There was a woman who was going to come and make me breakfast and she had a list of ridiculous names like, “Do you want the yellow rose of Texas?” which was like fried eggs. I was like, “I can make my own breakfast and give it my own ridiculous names. You don’t have to come here in the morning.” She did guide me through the town and introduced me. If a town has 500 people, you’re there for a week, you can meet an enormous percentage of them pretty quickly especially if they’re eager. They don’t like the media, but they don’t get that many visitors.

You’re a celebrity. Your goal was you’d both be better off for it, but you’d do more changing of their minds than they would do changing of your mind?

It turns out they knew a lot about me and my elite culture because they have television and access the internet. I knew nothing about their lives at all. I learned more than they did.

What would you take away from that do you think that has had an effect on you?

One thing is the reality of white Christians losing power in relation to other people and what they had. It’s the general existential threat they feel about this loss of power.

It’s happening throughout Europe and the US.

It’s intense and it’s real. That struck me. If you ask them, “Who’s the most discriminated against group in America?” They will tell you without irony, they’ll tell you white Christians for sure. They don’t like Trump as a person.

He’s their guy.

They use analogies. This is a disturbing analogy, but they feel like there’s an insect. If you had a problem like cockroaches in your house, you would call someone to come in and get rid of them. That guy would probably be showing the crack in his ass and be cursing and unpleasant. If he can get rid of your cockroaches, he’s your guy. I think that’s how they feel about Trump.

I think one of the most fascinating findings in psychology, I learned about this early in my academic career, is what’s called motivated reasoning. Humans are not reasoners in the way that Plato and Aristotle and the great philosophers were reasoners where they just very carefully weighed the pros and cons of things and then came out with this is wrong or this is right or whatever the righteous path is. What we’re more like is we have some desire for what the righteous path is and then we’re very good at arguing against the cons and promoting the pros in order to make a case for why the path that we’re walking or the one that we want to walk is the right one to walk.

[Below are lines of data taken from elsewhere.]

(** A signing call in the record of a turn belongs to the run of
    [SignImage] of that turn. *)
Lemma turn_sign_call ctx image s r s' ev ro ko so imgs e :
  signImages_body signOptions ctx image s = (r, s', ev) ->
  In (EvSignCmd ro ko so imgs e) ev ->
  exists st s1 r1 evs before after,
    SignImage image (LegacySignature st) (BundleSignature st)
      (Flags.OIDCProvider signOptions) (Flags.DeviceFlow signOptions)
      (Flags.Timeout signOptions) s1 = (r1, s', evs)
    /\ In (EvSignCmd ro ko so imgs e) evs
    /\ ev = before ++ evs ++ after
    /\ match r1 with
       | Some err =>
           after = []
           /\ r = Some (fmt_Errorf_w ("failed to sign image " +:+ image +:+ ": ") err)
       | None => after = [signedEvent image] /\ r = None
       end.
Proof.
  intros H Hin.
  destruct (signImages_body_inv _ _ _ _ _ _ H) as [v [s1 [ev1 [Hv Hcase]]]].
  destruct (VerifySignature_quiet _ _ _ _ _ _ _ Hv) as [Hsign _].
  pose proof (no_signCalls_In _ Hsign ro ko so imgs e) as Hno.
  destruct v as [err | st].
  - destruct Hcase as [_ [Hev _]]. subst ev.
    destruct Hin as [Hin | Hin]; [discriminate | contradiction].
  - destruct (LegacySignature st && BundleSignature st).
    + destruct Hcase as [_ [Hev _]]. subst ev.
      destruct Hin as [Hin | Hin]; [discriminate |].
      apply in_app_or in Hin. destruct Hin as [Hin | Hin]; [contradiction |].
      in_events.
    + destruct Hcase as [r1 [evs [Hs Hcase]]].
      exists st, s1, r1, evs, (processingEvent image :: ev1).
      destruct r1 as [err |]; destruct Hcase as [Hr Hev]; subst ev.
      * exists []. split; [exact Hs |].
        destruct Hin as [Hin | Hin]; [discriminate |].
        apply in_app_or in Hin. destruct Hin as [Hin | Hin]; [contradiction |].
        split; [exact Hin |]. rewrite app_nil_r. auto.
      * exists [signedEvent image]. split; [exact Hs |].
        destruct Hin as [Hin | Hin]; [discriminate |].
        apply in_app_or in Hin. destruct Hin as [Hin | Hin]; [contradiction |].
        apply in_app_or in Hin. destruct Hin as [Hin | Hin]; [| in_events].
        split; [exact Hin |]. auto.
Qed.

(** X1: an image reference that does not parse stops the batch before
    any external call is made for that image: the run returns the parse
    error, its record ends with the "processing" line of that image, its
    state is the one the images before left, and the images after it are
    not touched. *)
Theorem invalid_reference_stops_the_batch :
  forall pre image post s s1 ev1 err,
    signImages signOptions pre s = (None, s1, ev1) ->
    name_ParseReference image = inl err ->
    signImages signOptions (pre ++ image :: post) s
    = (Some (fmt_Errorf_w
               ("error parsing image reference for " +:+ image +:+ ": ") err),
       s1, ev1 ++ [processingEvent image]).
Proof.
  intros pre image post s s1 ev1 err Hpre Hp.
  rewrite (signImages_app _ _ _ _ _ Hpre).
  unfold signImages. rewrite rangeImages_cons.
  unfold signImages_body, bind, Print, VerifySignature. rewrite Hp.
  reflexivity.
Qed.

(** X9: a signing call that fails is the last external call of a run of
    [signImages]: the record ends with it, no later image is processed,
    and the run returns the error of the call under the prefix of the
    format that failed and the prefix of the image, so that [errors.As]
    still finds the error of the backend in what is returned. *)
Theorem failed_signing_ends_the_run :
  forall images s r s' ev ro ko so imgs e,
    signImages signOptions images s = (r, s', ev) ->
    In (EvSignCmd ro ko so imgs (Some e)) ev ->
    exists image before err,
      In image images
      /\ imgs = [image]
      /\ ev = before ++ [EvSignCmd ro ko so imgs (Some e)]
      /\ r = Some err
      /\ err = fmt_Errorf_w ("failed to sign image " +:+ image +:+ ": ")
                 (fmt_Errorf_w
                    (signingErrorPrefix (KeyOpts.NewBundleFormat ko) image) e)
      /\ errors_As (typeOf e) err = true.
Proof.
  unfold signImages.
  induction images as [| image rest IH]; intros s r s' ev ro ko so imgs e H Hin.
  - simpl in H. unfold ret in H. invert_pairs. destruct Hin.
  - rewrite rangeImages_cons in H.
    destruct (signImages_body signOptions NotifyContext image s)
      as [[r0 s0] ev0] eqn:Hbody.
    assert (Hturn : In (EvSignCmd ro ko so imgs (Some e)) ev0 ->
                    imgs = [image]
                    /\ (exists before, ev0 = before ++ [EvSignCmd ro ko so imgs (Some e)])
                    /\ r0 = Some (fmt_Errorf_w
                                    ("failed to sign image " +:+ image +:+ ": ")
                                    (fmt_Errorf_w
                                       (signingErrorPrefix
                                          (KeyOpts.NewBundleFormat ko) image) e))).
    { intros Hin0.
      destruct (turn_sign_call _ _ _ _ _ _ _ _ _ _ _ Hbody Hin0)
        as [st [s1 [r1 [evs [before [after [Hs [Hine [Hev Hr]]]]]]]]].
      destruct (SignImage_failed_call _ _ _ _ _ _ _ _ _ _ _ _ _ _ _ Hs Hine)
        as [Himgs [[before' Hevs] Hr1]].
      subst r1. destruct Hr as [Hafter Hr]. subst.
      split; [reflexivity |]. split; [| reflexivity].
      exists (before ++ before'). rewrite app_nil_r, app_assoc. reflexivity. }
    destruct r0 as [err0 |].
    + invert_pairs. destruct (Hturn Hin) as [Himgs [[before Hev] Hr]].
      inversion Hr; subst.
      do 3 eexists. split; [left; reflexivity |].
      do 4 (split; [reflexivity |]).
      apply errors_As_wrap, errors_As_wrap, errors_As_self.
    + destruct (rangeImages signOptions NotifyContext rest s0)
        as [[r1 s2] ev2] eqn:Hrest.
      invert_pairs. apply in_app_or in Hin. destruct Hin as [Hin | Hin].
      * destruct (Hturn Hin) as [_ [_ Hr]]. discriminate Hr.
      * destruct (IH _ _ _ _ _ _ _ _ _ Hrest Hin)
          as [image' [before [err [Him [Himgs [Hev [Hr [Herr Has]]]]]]]].
        exists image', (ev0 ++ before), err.
        repeat split; auto.
        -- right; exact Him.
        -- rewrite Hev, app_assoc. reflexivity.
Qed.
Lemma get_verify_gov_run (w : World) (st : St) (uid : string) (fullYear : Z) :
  authenticated (session st) = Some uid ->
  db_ok w (Find (user_query uid)) = true ->
  let st1 := mkSt (store st) (session st)
                  (log st ++ [EDb (Find (user_query uid))]) in
  let st2 := mkSt (store st) (session st)
                  ((log st ++ [EDb (Find (user_query uid))])
                   ++ [ETeamJoin (s_authToken (session st))]) in
  get_verify_gov w fullYear st
  = match find (matches (user_query uid)) (store st) with
    | None => (Ok (Form "verify/gov.html.twig" (fullYear - 7)), st1)
    | Some p =>
        if banned p
        then (Ok (Answer (Redirect 303 "/messages/banned")), st1)
        else
          match team_join w (s_authToken (session st)) with
          | Ok ok =>
              (Ok (Answer (Redirect 303 (if truthy ok
                                         then "/messages/success"
                                         else "/messages/error"))), st2)
          | Throw _ => (Ok (Answer (Redirect 303 "/messages/error")), st2)
          end
    end.
Proof.
  intros Hauth Hdb st1 st2. subst st1 st2.
  unfold get_verify_gov, bind at 1, get_session. rewrite Hauth.
  unfold try_catch, bind at 1. fold (user_query uid).
  rewrite Player_findOne_run by exact Hdb.
  destruct (find (matches (user_query uid)) (store st)) as [ p | ];
    [ | reflexivity ].
  destruct (banned p); [ reflexivity | ].
  unfold bind at 1. rewrite joinTeam_run. cbn [store session log].
  destruct (team_join w (s_authToken (session st))) as [ ok | e ];
    [ | reflexivity ].
  destruct (truthy ok); reflexivity.
Qed.
(** The line for frame [i]: prefix, indent, 1-based frame number, address,
    then the name when there is one. *)
Definition frame_line (stack : StackTrace -> nat -> address)
    (flags : BuildFlags) (pl : Platform) (t : StackTrace)
    (indentString : option string) (symbols : list string) (i : nat)
  : string :=
  (text_or_empty (m_prefix t) ++ text_or_empty indentString
   ++ format_d_left3 (Z.of_nat i + 1) ++ " " ++ format_pointer pl (stack t i)
   ++ match frame_name stack flags pl t symbols i with
      | Some name => " " ++ name
      | None => EmptyString
      end
   ++ newline)%string.

(** ** Sample builds, platforms and traces *)

Definition sample_flags (libbacktrace symbols bt dl windows debug : bool)
  : BuildFlags :=
  {| USE_LIBBACKTRACE := libbacktrace;
     HAVE_BACKTRACE_SYMBOLS := symbols;
     HAVE_BACKTRACE := bt;
     HAVE_DLADDR := dl;
     OS_WINDOWS := windows;
     ASSERT_ENABLED := debug |}.

(** A production build with libbacktrace, execinfo and the dynamic loader. *)
Definition linux_release : BuildFlags :=
  sample_flags true true true true false false.

(** The same build with assertions compiled in. *)
Definition linux_debug : BuildFlags :=
  sample_flags true true true true false true.

(** A production build that has [backtrace] and [dladdr] only. *)
Definition dladdr_release : BuildFlags :=
  sample_flags false false true true false false.

(** A production build with no backtrace facility at all. *)
Definition bare_release : BuildFlags :=
  sample_flags false false false false false false.

(** A call stack five frames deep. *)
Definition sample_frames : list address := [4096; 4112; 4128; 4144; 4160].

Definition sample_platform (state : backtrace_state_ptr) : Platform :=
  {| backtrace := fun size => firstn (Z.to_nat size) sample_frames;
     RtlCaptureStackBackTrace := fun size => firstn (Z.to_nat size) sample_frames;
     backtrace_create_state := state;
     backtrace_pcinfo := fun _ pc => if pc =? 4128 then Some "_Z3foov" else None;
     backtrace_syminfo := fun _ pc => if pc =? 4144 then Some "main" else None;
     cxa_demangle := fun s => if String.eqb s "_Z3foov" then Some "foo()" else None;
     backtrace_symbols := fun pcs => Some (map (fun _ => "module(+0x10)") pcs);
     dladdr := fun pc =>
       if pc =? 4128 then Some {| dli_sname := Some "_Z3foov" |}
       else if pc =? 4144 then Some {| dli_sname := Some "main" |}
       else if pc =? 4160 then Some {| dli_sname := None |}
       else None;
     SymFromAddress := fun _ => None;
     format_pointer := fun pc => ("0x" ++ NilZero.string_of_int (Z.to_int pc))%string;
     sizeof_StackTrace := 32;
     sizeof_pointer := 8 |}.

(** An accessor that starts two slots after [m_skippedFrame0]. *)
Definition sample_stack (t : StackTrace) (i : nat) : address :=
  nth (i + 2) (m_frames t) 0.

Definition sample_trace : StackTrace :=
  {| m_prefix := None; m_size := 3; m_capacity := 10; m_frames := sample_frames |}.

Definition empty_trace : StackTrace :=
  {| m_prefix := None; m_size := 0; m_capacity := 1; m_frames := sample_frames |}.

(** [sample_trace] with an empty, non-null prefix. *)
Definition sample_trace_empty_prefix : StackTrace :=
  {| m_prefix := Some EmptyString; m_size := 3; m_capacity := 10;
     m_frames := sample_frames |}.

(** The trace [captureStackTrace] returns for [maxFrames = 2] and
    [framesToSkip = 1] on the sample platform. *)
Definition captured_sample : StackTrace :=
  {| m_prefix := None; m_size := 2; m_capacity := 2; m_frames := sample_frames |}.

Definition fresh_process : Process := {| backtraceState_static := None |}.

I divide the book into the populist, then I spent time with the elites, then I spent time with the populist elite and the elite populist.

You need to define those things for the state school kid.

Fair enough. You get the idea of the populist. That’s the Miami, Texas people. I spent a lot of time with them. I spent time with these secretive organizations that you can join, just clubs. I happen to belong to a couple of those. I wrote about that.

What is an example of one of these clubs?

I didn’t go there, but The Trilateral Commission.

I don’t get the mailers for these things.

They’re just like Bilderberg or like Davos. I didn’t actually go to any of those three. I belong to a couple of them. I spent a day trying to be the mayor of Los Angeles, Eric Garcetti, let me follow him around and try and make decisions to see how I would do. That was my elitism section and then for the populist elites.

What is that? As an aside, I would have renamed all of these things.

Would you have AB tested this or what would you have done?

Probably.

I do. At some point in the book, I figured out that it is just boat elites versus intellectual elites based on something. There’s this theory of the circulation of elites that Pareto came up with around 1900. Anyway, what I’m getting to is the elitist populists are the Steve Bannon’s, the people who are clearly from the elite class, all the people pushing Brexit, the Boris Johnson’s. One person I spent a lot of time with in that camp was Scott Adams with Dilbert cartoons. He’s a big Trump fan.

He famously predicted Trump’s win.

He is obsessed with what you were just talking about, which is cognitive dissonance. What’s the other one?

I call it motivated reasoning.

He believes that the mind is so faulty and so prone to those two things. It’s very Nietzschean, but the only perspective is to pick what you believe in. It’s whatever makes you happiest and is the most effective at predicting the future. It’s nihilistic, like there is no truth real fast. Therefore, Trump is great because he doesn’t bother with truth. He just points you directionally towards what’s useful. That’s a real strain of anti-intellectualism, which is what my book’s about.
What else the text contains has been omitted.